Ci si dimenticava presto di molte cose. Come se diventasse possibile processare soltanto una cosa, o un insieme ridotto, alla volta. Qualcosa che distraeva, disciolto e amalgamato all’aria. La producevano gli alberi. Qualcosa che forse apparteneva a questi, una miscela dalle radici nel mondo circostante. Sempre più a fondo nella foresta, sempre più intense certe singole impressioni, che finivano col riempire il mondo.
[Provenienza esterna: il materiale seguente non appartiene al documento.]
(* ===== verification/Output.v ===== *)
(** * The output of the services (src/drain.c, first half)

    What a service writes is kept twice: the last [TAIL_CAP] bytes, for the
    message that it failed, and the current line, which is logged when it ends
    or fills up. *)

From S2P Require Import Prelude Ngraph PidMap World Sys Inv Live Cgroup.

Definition KILL_GRACE_MS : Z := 2000.
Definition DRAIN_POLL_CHUNKS : nat := 16.
Definition DRAIN_BUDGET : Z := 262144.
Definition DRAIN_FINAL_CHUNKS : nat := 64.

(** The tail after [buf] arrives. *)
Definition absorb_tail (t buf : bytes) : bytes :=
  if TAIL_CAP <=? zlen buf then drop (Z.to_nat (zlen buf - TAIL_CAP)) buf
  else if TAIL_CAP <? zlen t + zlen buf then
    let keep := TAIL_CAP - zlen buf in drop (Z.to_nat (zlen t - keep)) t ++ buf
  else t ++ buf.

Section Ops.
Context `{Env}.

Definition close_fds (i : nat) : M unit :=
  r ← run_of i;
  when (0 <=? out_fd r) (mod_run i (set_out_fd (-1)));;
  r ← run_of i;
  when (0 <=? ntf_fd r) (mod_run i (set_ntf_fd (-1))).

(** Nothing of the service is left to wait for. *)
Definition idle (r : run) : bool :=
  (pid r =? 0) && (stale_pid r =? 0) && (out_fd r <? 0) && (ntf_fd r <? 0)
  && (restart_at r =? 0) && bool_decide (op r = OP_NONE).

Definition maybe_free (i : nat) : M unit :=
  r ← run_of i;
  if negb (idle r) then mret tt else
  l ← live_has i;
  when l (cgroup_drop i;; live_del i).

Definition flush_line (i : nat) : M unit :=
  r ← run_of i;
  when (negb (bool_decide (r_line r = [])))
    (nm ← name_of i; log_note (nm ++ bs ": " ++ cut0 (r_line r)));;
  mod_run i (set_r_line []).

(** [while(seg)]: the segment goes to the line buffer, which is logged when it
    is full. Every turn takes at least one byte. *)
Fixpoint put_seg (fuel : nat) (i : nat) (seg : bytes) : M unit :=
  match seg with
  | [] => mret tt
  | _ :: _ =>
      match fuel with
      | O => nofuel
      | S fuel' =>
          r ← run_of i;
          let room := LINE_CAP - zlen (r_line r) in
          when (room =? 0) (flush_line i);;
          let room := if room =? 0 then LINE_CAP else room in
          let take_n := Z.to_nat (if zlen seg <? room then zlen seg else room) in
          mod_run i (fun r => set_r_line (r_line r ++ take take_n seg) r);;
          put_seg fuel' i (drop take_n seg)
      end
  end.

Fixpoint absorb_lines (i : nat) (ls : list bytes) : M unit :=
  match ls with
  | [] => mret tt
  | l :: ls' => put_seg (length l) i l;; flush_line i;; absorb_lines i ls'
  end.

Definition absorb (i : nat) (buf : bytes) : M unit :=
  mod_run i (fun r => set_r_tail (absorb_tail (r_tail r) buf) r);;
  let '(ls, rest) := split_lines [] buf in
  absorb_lines i ls;; put_seg (length rest) i rest.

Fixpoint drain_out (i : nat) (chunks : nat) (budgeted : bool) : M unit :=
  match chunks with
  | O => mret tt
  | S chunks' =>
      r ← run_of i;
      if out_fd r <? 0 then mret tt else
      left_ ← gets drain_left;
      if budgeted && (left_ =? 0) then modify (set_drain_rotor i) else
      let take_n := if budgeted && (left_ <? 4096) then left_ else 4096 in
      b ← call (fun k => os_read k (out_fd r) take_n);
      match b with
      | RData buf =>
          when budgeted (modify (set_drain_left (u32 (left_ - zlen buf))));;
          absorb i buf;;
          drain_out i chunks' budgeted
      | RErr e =>
          if e =? EINTR then drain_out i chunks' budgeted
          else if e =? EAGAIN then mret tt
          else mod_run i (set_out_fd (-1));; flush_line i;; drain_out i chunks' budgeted
      | REof => mod_run i (set_out_fd (-1));; flush_line i;; drain_out i chunks' budgeted
      end
  end.

End Ops.

(** ** The output does not touch the bookkeeping *)

Section Spec.
Context `{E : Env} `{!EnvOk E}.

Lemma close_fds_tame i : (i < n_svc)%nat -> tameM (close_fds i).
Proof. intros Hi. unfold close_fds. tame_tac. Qed.

(** A run with one field changed, in a mild way. *)
Lemma mod_run_tame_spec w i r f (Q : unit -> world -> Prop) : runs w !! i = Some r -> mild r (f r) ->
  (forall w', tame w w' -> runs w' !! i = Some (f r) -> calls w' = calls w -> Q tt w') ->
  wp (mod_run i f) Q w.
Proof.
  intros Hr Hm HQ. apply (wp_mod_run _ _ r); [done|]. apply HQ; [|simpl|done].
  - constructor; simpl; auto. by apply (runs_mild _ _ r).
  - by rewrite list_lookup_insert_eq by (by apply lookup_lt_Some in Hr).
Qed.

(** Afterwards both descriptors are closed. *)
Lemma close_fds_spec x w i (Q : unit -> world -> Prop) : side x w -> (i < n_svc)%nat ->
  (forall w' r, tame w w' -> runs w' !! i = Some r -> out_fd r < 0 -> ntf_fd r < 0 -> Q tt w') ->
  wp (close_fds i) Q w.
Proof.
  intros HS Hi HQ. destruct (side_run _ w i HS Hi) as [r Hr]. unfold close_fds.
  apply wp_bind. eapply wp_rd; [done|]. apply wp_bind.
  apply (wp_mono _ (fun _ w' => tame w w' /\ exists r, runs w' !! i = Some r /\ out_fd r < 0)).
  { destruct (Z.leb_spec 0 (out_fd r)); simpl.
    - apply (mod_run_tame_spec _ _ r); [done|by constructor|]. intros w1 T1 Hr1 _. split; [done|].
      exists (set_out_fd (-1) r). split; [done|simpl; lia].
    - apply wp_ret. split; [reflexivity|]. eauto. }
  intros [] w1 (T1 & r1 & Hr1 & Ho1). apply wp_bind. eapply wp_rd; [done|].
  destruct (Z.leb_spec 0 (ntf_fd r1)); simpl.
  - apply (mod_run_tame_spec _ _ r1); [done|by constructor|]. intros w2 T2 Hr2 _.
    apply (HQ w2 (set_ntf_fd (-1) r1)); [by etrans|done|done|simpl; lia].
  - apply wp_ret. by apply (HQ w1 r1).
Qed.

Lemma flush_line_tame i : (i < n_svc)%nat -> tameM (flush_line i).
Proof. intros Hi. unfold flush_line. tame_tac. Qed.

Hint Resolve flush_line_tame : tame.

Lemma flush_line_spec x w i (Q : unit -> world -> Prop) : side x w -> (i < n_svc)%nat ->
  (forall w' r, tame w w' -> runs w' !! i = Some r -> r_line r = [] -> Q tt w') ->
  wp (flush_line i) Q w.
Proof.
  intros HS Hi HQ. unfold flush_line. apply wp_bind. eapply wp_tame; [by apply tameM_run_of|done|].
  intros r w1 T1. pose proof (tame_side _ _ _ T1 HS) as HS1. apply wp_bind.
  eapply wp_tame; [|done|].
  { apply tameM_when. intros _. tame_tac. }
  intros [] w2 T2. pose proof (tame_side _ _ _ T2 HS1) as HS2.
  destruct (side_run _ w2 i HS2 Hi) as [r2 Hr2].
  apply (mod_run_tame_spec _ _ r2); [done|by constructor|]. intros w3 T3 Hr3 _.
  apply (HQ w3 (set_r_line [] r2)); [|done|done]. do 2 (etrans; [eassumption|]). done.
Qed.

Lemma put_seg_tame fuel i seg : (i < n_svc)%nat -> (length seg <= fuel)%nat -> tameM (put_seg fuel i seg).
Proof.
  intros Hi. revert seg. induction fuel as [|fuel IH]; intros [|c seg] Hf; simpl in *; try lia;
    try apply tameM_ret.
  intros x w HS. destruct (side_run _ w i HS Hi) as [r Hr]. apply wp_bind. eapply wp_rd; [done|].
  pose proof (so_line _ _ (sd_svc _ _ HS i r Hr)) as Hline. pose proof (Nat2Z.is_nonneg (length (r_line r))).
  apply wp_bind.
  apply (wp_mono _ (fun _ w' => tame w w' /\ exists r', runs w' !! i = Some r' /\
    zlen (r_line r') = if LINE_CAP - zlen (r_line r) =? 0 then 0 else zlen (r_line r))).
  { destruct (Z.eqb_spec (LINE_CAP - zlen (r_line r)) 0); simpl.
    - eapply flush_line_spec; [done..|]. intros w1 r1 T1 Hr1 E1. split; [done|]. exists r1. by rewrite E1.
    - apply wp_ret. split; [reflexivity|]. eauto. }
  intros [] w1 (T1 & r1 & Hr1 & E1). set (room := if _ =? 0 then LINE_CAP else _).
  assert (zlen (r_line r1) + room = LINE_CAP /\ 0 < room) as [Hroom Hpos].
  { unfold room. destruct (Z.eqb_spec (LINE_CAP - zlen (r_line r)) 0); unfold zlen, LINE_CAP in *; lia. }
  set (k := Z.to_nat (if _ <? room then _ else room)).
  assert (0 < Z.of_nat k <= room) as [Hk1 Hk2].
  { unfold k. destruct (Z.ltb_spec (zlen (c :: seg)) room); unfold zlen in *; simpl in *; lia. }
  apply wp_bind, (mod_run_tame_spec _ _ r1); [done| |].
  { constructor; simpl; auto. intros _. unfold zlen in *. rewrite length_app, length_take. lia. }
  intros w2 T2 _ _. eapply wp_tame; [apply IH| |].
  - rewrite length_drop. simpl. lia.
  - apply (tame_side _ w1); [done|]. by apply (tame_side _ w).
  - intros a w3 T3. do 2 (etrans; [eassumption|]). done.
Qed.

Lemma absorb_lines_tame i ls : (i < n_svc)%nat -> tameM (absorb_lines i ls).
Proof.
  intros Hi. induction ls as [|l ls IH]; simpl; tame_tac. by apply put_seg_tame.
Qed.

(** The tail never outgrows its buffer. *)
Lemma absorb_tail_bound t buf : zlen t <= TAIL_CAP -> zlen (absorb_tail t buf) <= TAIL_CAP.
Proof.
  intros Ht. unfold absorb_tail.
  destruct (Z.leb_spec TAIL_CAP (zlen buf)); [unfold zlen in *; rewrite length_drop; unfold TAIL_CAP in *; lia|].
  destruct (Z.ltb_spec TAIL_CAP (zlen t + zlen buf)); unfold zlen in *; rewrite length_app, ?length_drop; lia.
Qed.

Lemma absorb_tame i buf : (i < n_svc)%nat -> tameM (absorb i buf).
Proof.
  intros Hi. unfold absorb. apply tameM_bind.
  - apply tameM_mod_run; [done|]. intros r. constructor; simpl; auto. apply absorb_tail_bound.
  - intros _. destruct (split_lines [] buf) as [ls rest]. apply tameM_bind; [by apply absorb_lines_tame|].
    intros _. by apply put_seg_tame.
Qed.

Hint Resolve absorb_tame : tame.

Lemma drain_out_tame i chunks budgeted : (i < n_svc)%nat -> tameM (drain_out i chunks budgeted).
Proof. intros Hi. induction chunks as [|c IH]; simpl; tame_tac. Qed.

(** A service of which nothing is left leaves the live list. *)
Lemma idle_busy r : idle r = true -> ~ busy r.
Proof.
  unfold idle. rewrite !andb_true_iff, !Z.eqb_eq, !Z.ltb_lt, bool_decide_eq_true.
  intros [[[[[H1 H2] H3] H4] H5] H6] Hb. unfold busy in Hb. destruct Hb as [?|[?|[?|[?|?]]]]; lia || done.
Qed.

(** The list is as it was or one shorter. *)
Definition shrinks (w w' : world) : Prop :=
  w_lv w' = w_lv w \/ S (n_live (w_lv w')) = n_live (w_lv w).

Lemma maybe_free_spec i w : (i < n_svc)%nat -> side None w ->
  wp (maybe_free i) (fun _ w' => calm w w' /\ shrinks w w') w.
Proof.
  intros Hi HS. unfold maybe_free. destruct (side_run _ w i HS Hi) as [r Hr].
  assert (calm w w /\ shrinks w w) as Hsame by (split; [by apply calm_refl|by left]).
  apply wp_bind. eapply wp_rd; [done|]. destruct (idle r) eqn:Hidle; simpl; [|by apply wp_ret].
  apply wp_bind. eapply live_has_spec; [done..|]. intros b Hb.
  apply wp_when; intros ->; [|done].
  apply wp_bind. eapply wp_tame; [by apply cgroup_drop_tame|done|]. intros b w1 T1.
  destruct (tame_run _ _ _ _ T1 Hr) as (r1 & Hr1 & M1).
  eapply live_del_spec; [by apply (tame_side _ w)|done| | |].
  - intros Hb1. by apply (idle_busy r Hidle), (busy_mild _ _ M1).
  - rewrite (tm_lv _ _ T1). by apply Hb.
  - intros l' rs' _ Hn _ HS'. split.
    + pose proof (tame_calm _ _ HS T1) as C1. destruct C1. by constructor.
    + right. simpl. by rewrite Hn, (tm_lv _ _ T1).
Qed.

Lemma maybe_free_calm i : (i < n_svc)%nat -> calmM (maybe_free i).
Proof. intros Hi w HS. eapply wp_mono; [by apply maybe_free_spec|]. by intros [] w' [C _]. Qed.

End Spec.

#[export] Hint Resolve close_fds_tame flush_line_tame absorb_tame drain_out_tame : tame.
Ci sono foreste di questo mondo in cui è possibile ferirsi il naso con un odore, prese nota mentalmente Dii. E non è una ferita piacevole. Nella natura nascono numerosi veleni e antidoti, controbilanciati in reciproca perfezione. Un odore, a metà tra ammoniaca e arbusto aromatico simile a lavanda, viene trascinato in flessuose e sottili frange dal venticello improvviso sotto un determinato tunnel di alberi. Tre uomini estranei che si muovono in un’area segnata da fenomeni di questa specie, mentre tentano in fila di mantenere la stessa andatura spedita di quella ragazza. Un velo di capelli viene tinto leopardato dalle maculature delle chiome sovrastanti. Solo caviglie scalcianti che ondeggiano sotto il bordo di quel velo soffice di chiaroscuri. Scompare la ferita, e per un po’ rimane solo la sensazione di fresco balsamo che si è versata immediatamente al suo interno, inspiegabilmente per il medesimo pungente odore. E sparisce anche la ferita, e per un po’ rimangono solo le caviglie che saltano. I granelli di terra sollevati. O quella morbidezza dei capelli. Camminare dritti nella foresta per chissà quante ore come in discesa dentro un tunnel immaginario temprava la concentrazione in percorsi univoci. Dii sentiva un senso alla volta. Sentiva che la foresta lo rendeva placido. Pareva gli posizionasse in maniera non forzosa i passi all’interno delle forme predisposte nel fogliame, così che in un secondo momento, quando fosse giunto il turno adeguato, avrebbe potuto inalare dai pori della pianta del piede nudo le fragranze degli altri passi che avevano calpestato quel punto. Pollini caduti, vita di funghi perlopiù nascosti, deiezioni di piccoli mammiferi. Spine e residui cristallizzati di materia vegetale crepitavano spezzandosi contro la callosa e inscalfibile pianta del piede di Dii, e si univa all’insieme frusciante di rumori che faceva pensare a tanti bisbigli segreti pronunciati tra le ombre del folto per non alterare eccessivamente un certo silenzio naturale e sacro.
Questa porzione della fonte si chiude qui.